Obyron, however, had never been a being given to aesthetic appreciation, and pity had long since vanished with the loss of his soul. He stared back impassively through his death mask, emerald oculars locked against the infant’s curious violet gaze.
“And that,” Zahndrekh concluded at last, his tone warm with self-satisfaction, “is how I won the right to be Gidrim’s lord.”
He looked down at his small charge.
The alien appeared to abandon its silent contest with Obyron. Its lips pursed slightly, and it turned its white-haired head toward the Nemesor before resting it surly against Zahndrekh’s shoulder.
“Ah, do not be downtrodden, young one,” Zahndrekh said kindly, patting the creature’s head with fingers capable of crushing necrodermis. “Obyron is a dour fellow at times. But he is fine company, I assure you. He will protect us both, always.”
Obyron found himself wishing, briefly, that he still possessed teeth to grind.
“Is that an order, my lord?”
“Of course it is, dear Vargard,” Zahndrekh replied cheerfully. “Look at him. My new ward is as defenseless as a newborn skolopendra.”
The alien lifted its head again and looked toward Obyron. A smile spread across its small face, one that seemed strangely triumphant for so young a creature.
Weariness and apprehension settled deep within Obyron’s cognition matrices. The situation had now crystallized into a formal command. He had no option but to obey unless he chose to betray his lord—and that was unthinkable.
The arrival at the entrance of the main tomb complex did little to ease his thoughts.
Before them rose the structure that crowned Gidrim’s necropolis: three immense pyramids of black stone standing in silent alignment. They were vast even from the outside, their sheer faces rising starkly against the pale sky. Yet Obyron knew that what lay beneath the surface dwarfed what could be seen above. The true complex extended deep into the planet’s crust, an entire subterranean empire of halls, vaults, and slumbering legions.

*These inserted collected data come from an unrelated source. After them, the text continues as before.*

(* ===== verification/Reader.v ===== *)
(** [MemoryPackReader] ([core.hpp]): state, bounds checks, headers, primitives and
    depth tracking, with the two specifications every read is proved against:
    [safe_at] (any input: no out-of-bounds access, sticky errors) and [reads]
    (well-formed input decodes to the value, truncated input is rejected). *)
From S2P Require Import Prelude Endian.

(** ** Wire format constants *)

Definition NULL_OBJECT : Z := 255.
Definition WIDE_TAG : Z := 250.
Definition MAX_MEMBER_COUNT : Z := 249.
Definition NULL_COLLECTION : Z := -1.
Definition VARINT_MAX_SINGLE : Z := 127.
Definition VARINT_UINT16_TAG : Z := 0x84.
Definition VARINT_UINT32_TAG : Z := 0x82.

(** ** State *)

Record ReaderOptions := MkOptions {
  maxCollectionLength : Z;
  maxStringLength : Z;
  maxDepth : Z;
}.

Definition DefaultOptions : ReaderOptions := MkOptions 0xFFFFFFFF 0xFFFFFFFF 256.

(** [data_] is the memory the reader was given, so [size_] is its length. *)
Record MemoryPackReader := MkReader {
  data_ : list Z;
  pos_ : Z;
  depth_ : Z;
  options_ : ReaderOptions;
  error_ : MemoryPackError;
}.

Abbreviation R := (M MemoryPackReader).

Definition size_ (r : MemoryPackReader) : Z := zlen (data_ r).

Definition set_pos (p : Z) (r : MemoryPackReader) : MemoryPackReader :=
  MkReader (data_ r) p (depth_ r) (options_ r) (error_ r).
Definition set_depth (d : Z) (r : MemoryPackReader) : MemoryPackReader :=
  MkReader (data_ r) (pos_ r) d (options_ r) (error_ r).
Definition set_error (e : MemoryPackError) (r : MemoryPackReader) : MemoryPackReader :=
  MkReader (data_ r) (pos_ r) (depth_ r) (options_ r) e.

Definition NewReader (data : list Z) (options : ReaderOptions) : MemoryPackReader :=
  MkReader data 0 0 options NoError.

(** Result of [ReadObjectHeader]. *)
Record ObjectHeader := MkHeader { count : Z; isNull : bool }.

Section Reader.
Context `{Platform}.

Definition Failed (r : MemoryPackReader) : bool := bool_decide (error_ r ≠ NoError).

Definition Options (r : MemoryPackReader) : ReaderOptions := options_ r.
Definition SetOptions (options : ReaderOptions) (r : MemoryPackReader) : MemoryPackReader :=
  MkReader (data_ r) (pos_ r) (depth_ r) options (error_ r).
Definition Position (r : MemoryPackReader) : Z := pos_ r.
Definition Remaining (r : MemoryPackReader) : Z := size_sub (size_ r) (pos_ r).
Definition IsEnd (r : MemoryPackReader) : bool := pos_ r >=? size_ r.

Definition Fail (code : MemoryPackError) : R unit := λ r,
  let r' := if decide (error_ r = NoError) then set_error code r else r in
  if has_exceptions then (Throw code (pos_ r'), r') else (Ret tt, r').

Definition EnsureBytes (n : Z) : R bool := λ r,
  if decide (error_ r = NoError) then
    if n >? size_sub (size_ r) (pos_ r)
    then (Fail BufferUnderflow ;; mret false) r
    else (Ret true, r)
  else (Ret false, r).

(** Reads [n] bytes of memory at [data_ + off]; undefined outside the input. *)
Definition load (off n : Z) : R (list Z) := λ r,
  if (0 <=? off) && (off + n <=? size_ r) then (Ret (slice off n (data_ r)), r) else (UB, r).

Definition advance (n : Z) : R unit := modify (λ r, set_pos (size_add (pos_ r) n) r).

(** [if (!EnsureBytes(n)) return dflt; memcpy(.., data_ + pos_, n); pos_ += n;] *)
Definition take_bytes (n : Z) : R (option (list Z)) :=
  ok ← EnsureBytes n;
  if ok : bool then
    p ← gets pos_;
    bs ← load p n;
    advance n ;;
    mret (Some bs)
  else mret None.

Definition ReadByte : R Z :=
  bs ← take_bytes 1;
  mret match bs with Some (b :: _) => b | _ => 0 end.

Definition ReadRaw (t : arith_ty) : R Z :=
  bs ← take_bytes (sizeof t);
  mret match bs with
       | Some bs => endian_convert t (of_object_bytes t bs)
       | None => 0
       end.

(** *** Position *)

Definition Advance (n : Z) : R unit :=
  ok ← EnsureBytes n;
  if ok : bool then advance n else mret tt.

Definition Seek (position : Z) : R unit := λ r,
  if position >? size_ r then Fail BufferUnderflow r else (Ret tt, set_pos position r).

Definition ResetReader (r : MemoryPackReader) : MemoryPackReader :=
  MkReader (data_ r) 0 0 (options_ r) NoError.

(** A reader over the next [length] bytes; its depth starts at zero again. *)
Definition SubReader (length : Z) : R MemoryPackReader :=
  ok ← EnsureBytes length;
  opts ← gets options_;
  if ok : bool then
    p ← gets pos_;
    bs ← load p length;
    advance length ;;
    mret (NewReader bs opts)
  else mret (NewReader [] opts).

(** *** Headers *)

Definition ReadObjectHeader : R ObjectHeader :=
  b ← ReadByte;
  if b =? NULL_OBJECT then mret (MkHeader 0 true)
  else if b >? MAX_MEMBER_COUNT then Fail InvalidHeader ;; mret (MkHeader 0 true)
  else mret (MkHeader b false).

Definition PeekIsNull : R bool :=
  ended ← gets IsEnd;
  if ended : bool then mret false else
  p ← gets pos_;
  bs ← load p 1;
  mret (bool_decide (bs = [NULL_OBJECT])).

Definition ReadCollectionHeader : R Z := ReadRaw Int32.

Definition ReadCollectionLength (minElementSize : Z) : R Z :=
  len ← ReadRaw Int32;
  if len <? 0 then
    if negb (len =? NULL_COLLECTION) then Fail LengthLimit ;; mret (-1) else mret (-1)
  else
    opts ← gets options_;
    remaining ← gets Remaining;
    if len >? maxCollectionLength opts then Fail LengthLimit ;; mret (-1)
    else if (minElementSize >? 0) && (len >? remaining / minElementSize)
         then Fail LengthLimit ;; mret (-1)
    else mret len.

Definition ReadUnionHeader : R (option Z) :=
  b ← ReadByte;
  if b =? NULL_OBJECT then mret None
  else if b =? WIDE_TAG then tag ← ReadRaw UInt16; mret (Some tag)
  else if b >? WIDE_TAG then Fail InvalidHeader ;; mret None
  else mret (Some b).

(** *** VersionTolerant member lengths *)

Definition ReadVarIntLength : R Z :=
  b ← ReadByte;
  if b <=? VARINT_MAX_SINGLE then mret b
  else if b =? VARINT_UINT16_TAG then ReadRaw UInt16
  else if b =? VARINT_UINT32_TAG then ReadRaw UInt32
  else Fail InvalidHeader ;; mret 0.

(** *** Lengths of strings *)

Definition CheckStringLength (byteCount unitSize : Z) : R bool :=
  opts ← gets options_;
  remaining ← gets Remaining;
  if byteCount >? maxStringLength opts then Fail LengthLimit ;; mret false
  else if (unitSize >? 0) && (byteCount >? remaining / unitSize)
       then Fail LengthLimit ;; mret false
  else mret true.

(** *** Depth *)

Definition EnterObject : R bool :=
  modify (λ r, set_depth ((depth_ r + 1) mod 2 ^ 32) r) ;;
  d ← gets depth_;
  opts ← gets options_;
  if d >? maxDepth opts then Fail LengthLimit ;; mret false else mret true.

Definition LeaveObject : R unit :=
  modify (λ r, if depth_ r >? 0 then set_depth (depth_ r - 1) r else r).

Definition RequireEnd : R bool :=
  ended ← gets IsEnd;
  if ended : bool then mret true else Fail TrailingBytes ;; mret false.
End Reader.

(** ** Specifications *)

Section Spec.
Context `{Platform}.

Record r_ok (r : MemoryPackReader) : Prop := {
  ok_pos : 0 ≤ pos_ r ≤ size_ r;
  ok_size : size_ r < size_mod;
  ok_data : bytes_ok (data_ r);
  ok_depth : 0 ≤ depth_ r < 2 ^ 32;
  ok_options : maxDepth (options_ r) < 2 ^ 32;
}.

(** What any read does to the reader: the input and the limits are untouched,
    the first error is never overwritten, and a failed reader does not move. *)
Record r_step (r r' : MemoryPackReader) : Prop := {
  rstep_ok : r_ok r';
  rstep_data : data_ r' = data_ r;
  rstep_options : options_ r' = options_ r;
  rstep_error : error_ r ≠ NoError → error_ r' = error_ r;
  rstep_frozen : error_ r ≠ NoError → pos_ r' = pos_ r;
}.

#[global] Instance r_step_trans : Transitive r_step.
Proof.
  intros r1 r2 r3 [] []. split; [done|congruence|congruence| |].
  all: intros E; rewrite ?rstep_error1, ?rstep_frozen1 by (by rewrite rstep_error0); auto.
Qed.

(** [m] run on [r] has no undefined behaviour, throws only when exceptions are
    compiled in, records an error when it throws, returns normally with a clean
    reader otherwise (with exceptions), and its result satisfies [Q]. *)
Definition safe_at {A} (r : MemoryPackReader) (m : R A)
    (Q : A → MemoryPackReader → Prop) : Prop :=
  match m r with
  | (Ret a, r') =>
      r_step r r' ∧
      (has_exceptions = true → error_ r = NoError → error_ r' = NoError) ∧ Q a r'
  | (Throw _ _, r') => has_exceptions = true ∧ r_step r r' ∧ error_ r' ≠ NoError
  | (UB, _) => False
  end.

Definition safe {A} (m : R A) (Q : A → MemoryPackReader → Prop) : Prop :=
  ∀ r, r_ok r → safe_at r m Q.

Definition anything {A} (_ : A) (_ : MemoryPackReader) : Prop := True.

(** [m] did not decode a value: it threw, or the reader is in the error state. *)
Definition fails_at {A} (r : MemoryPackReader) (m : R A) : Prop :=
  match m r with
  | (Ret _, r') => error_ r' ≠ NoError
  | (Throw _ _, r') => error_ r' ≠ NoError
  | (UB, _) => False
  end.

(** The input not consumed yet. *)
Definition rest (r : MemoryPackReader) : list Z := drop (Z.to_nat (pos_ r)) (data_ r).

Definition skip (n : Z) (r : MemoryPackReader) : MemoryPackReader := set_pos (pos_ r + n) r.

(** A clean reader with limits [o] at depth [d]. *)
Record ready (o : ReaderOptions) (d : Z) (r : MemoryPackReader) : Prop := {
  ready_ok : r_ok r;
  ready_options : options_ r = o;
  ready_depth : depth_ r = d;
  ready_error : error_ r = NoError;
}.

(** [m] decodes exactly the bytes [bs] to [a], whatever follows them, and
    reports an error on every proper prefix of [bs]. *)
Definition reads {A} (o : ReaderOptions) (d : Z) (m : R A) (bs : list Z) (a : A) : Prop :=
  ∀ r, ready o d r →
    (bs `prefix_of` rest r → m r = (Ret a, skip (zlen bs) r)) ∧
    (rest r `prefix_of` bs → rest r ≠ bs → fails_at r m).
End Spec.

(** ** Rules of the safety specification *)

Create HintDb safe.

Section SafeRules.
Context `{Platform}.

Lemma r_step_refl r : r_ok r → r_step r r.
Proof. by split. Qed.

Lemma r_ok_set_pos r p : r_ok r → 0 ≤ p ≤ size_ r → r_ok (set_pos p r).
Proof. intros [] Hp. by split. Qed.

Lemma safe_at_mono {A} r (m : R A) (P Q : A → MemoryPackReader → Prop) :
  safe_at r m P → (∀ a r', r_step r r' → P a r' → Q a r') → safe_at r m Q.
Proof.
  unfold safe_at. destruct (m r) as [[a| |] r']; [|done..].
  intros (S & N & HP) HQ. split_and!; auto.
Qed.

Lemma safe_at_ret {A} r (a : A) Q : r_ok r → Q a r → safe_at r (mret a) Q.
Proof. intros. split_and!; [by apply r_step_refl|done|done]. Qed.

Lemma safe_at_gets {A} r (f : MemoryPackReader → A) Q : r_ok r → Q (f r) r → safe_at r (gets f) Q.
Proof. intros. split_and!; [by apply r_step_refl|done|done]. Qed.

Lemma safe_at_bind {A B} r (m : R A) (k : A → R B) P Q :
  safe_at r m P →
  (∀ a r', r_ok r' → r_step r r' → P a r' → safe_at r' (k a) Q) →
  safe_at r (m ≫= k) Q.
Proof.
  unfold safe_at, mbind, M_bind. destruct (m r) as [[a|e off|] r1]; [|done|done].
  intros (S1 & N1 & HP) Hk. specialize (Hk a r1 (rstep_ok _ _ S1) S1 HP).
  destruct (k a r1) as [[b|e off|] r2]; [| |done].
  - destruct Hk as (S2 & N2 & HQ). split_and!; [by etrans|auto|done].
  - destruct Hk as (Ex & S2 & E2). split_and!; [done|by etrans|done].
Qed.

Lemma safe_bind {A B} (m : R A) (k : A → R B) P Q :
  safe m P → (∀ a r, r_ok r → P a r → safe_at r (k a) Q) → safe (m ≫= k) Q.
Proof. intros Hm Hk r Hr. eapply safe_at_bind; [by apply Hm|]. auto. Qed.

(** [gets] followed by its continuation, on the same reader. *)
Lemma safe_at_gets_bind {A B} r (f : MemoryPackReader → A) (k : A → R B) Q :
  safe_at r (k (f r)) Q → safe_at r (gets f ≫= k) Q.
Proof. done. Qed.

(** A change of state that respects [r_step]. *)
Lemma safe_at_modify r (f : MemoryPackReader → MemoryPackReader) (Q : unit → MemoryPackReader → Prop) :
  r_step r (f r) → (error_ r = NoError → error_ (f r) = NoError) → Q tt (f r) →
  safe_at r (modify f) Q.
Proof. intros. by split_and!. Qed.

Lemma safe_Fail r e : r_ok r → e ≠ NoError → safe_at r (Fail e) (λ _ r', error_ r' ≠ NoError).
Proof.
  intros Hr He. unfold safe_at, Fail. destruct (decide (error_ r = NoError)) as [E|E].
  - assert (r_step r (set_error e r)) by (split; try done; destruct Hr; by split).
    destruct has_exceptions eqn:Ex; by split_and!.
  - pose proof (r_step_refl r Hr). destruct has_exceptions eqn:Ex; by split_and!.
Qed.

Lemma safe_Fail_bind {A} r e (a : A) (Q : A → MemoryPackReader → Prop) :
  r_ok r → e ≠ NoError → (∀ r', error_ r' ≠ NoError → Q a r') →
  safe_at r (Fail e ;; mret a) Q.
Proof.
  intros Hr He HQ. eapply safe_at_bind; [by apply safe_Fail|]. intros ? r' Hr' _ E.
  by apply safe_at_ret; auto.
Qed.

Lemma Remaining_spec r : r_ok r → Remaining r = size_ r - pos_ r.
Proof. intros []. unfold Remaining. by apply size_sub_small. Qed.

“Look upon it,” Zahndrekh whispered to the infant with theatrical reverence. “A mere fraction of the might of the Necrontyr dynasties.”
The creature’s purple eyes darted eagerly across the monumental structures, absorbing every detail with clear fascination. It smiled again.
“It is grander still beneath the earth,” Zahndrekh continued warmly. “Welcome to your new home, little one.”
The great slabs of black stone at the pyramid’s entrance parted soundlessly as they approached. Ancient mechanisms recognized the presence of their lord and opened the way without hesitation. Emerald light spilled outward from the depths of the complex, bathing the returning procession in its cold glow.
Only then did Obyron allow himself the indulgence of a silent sigh.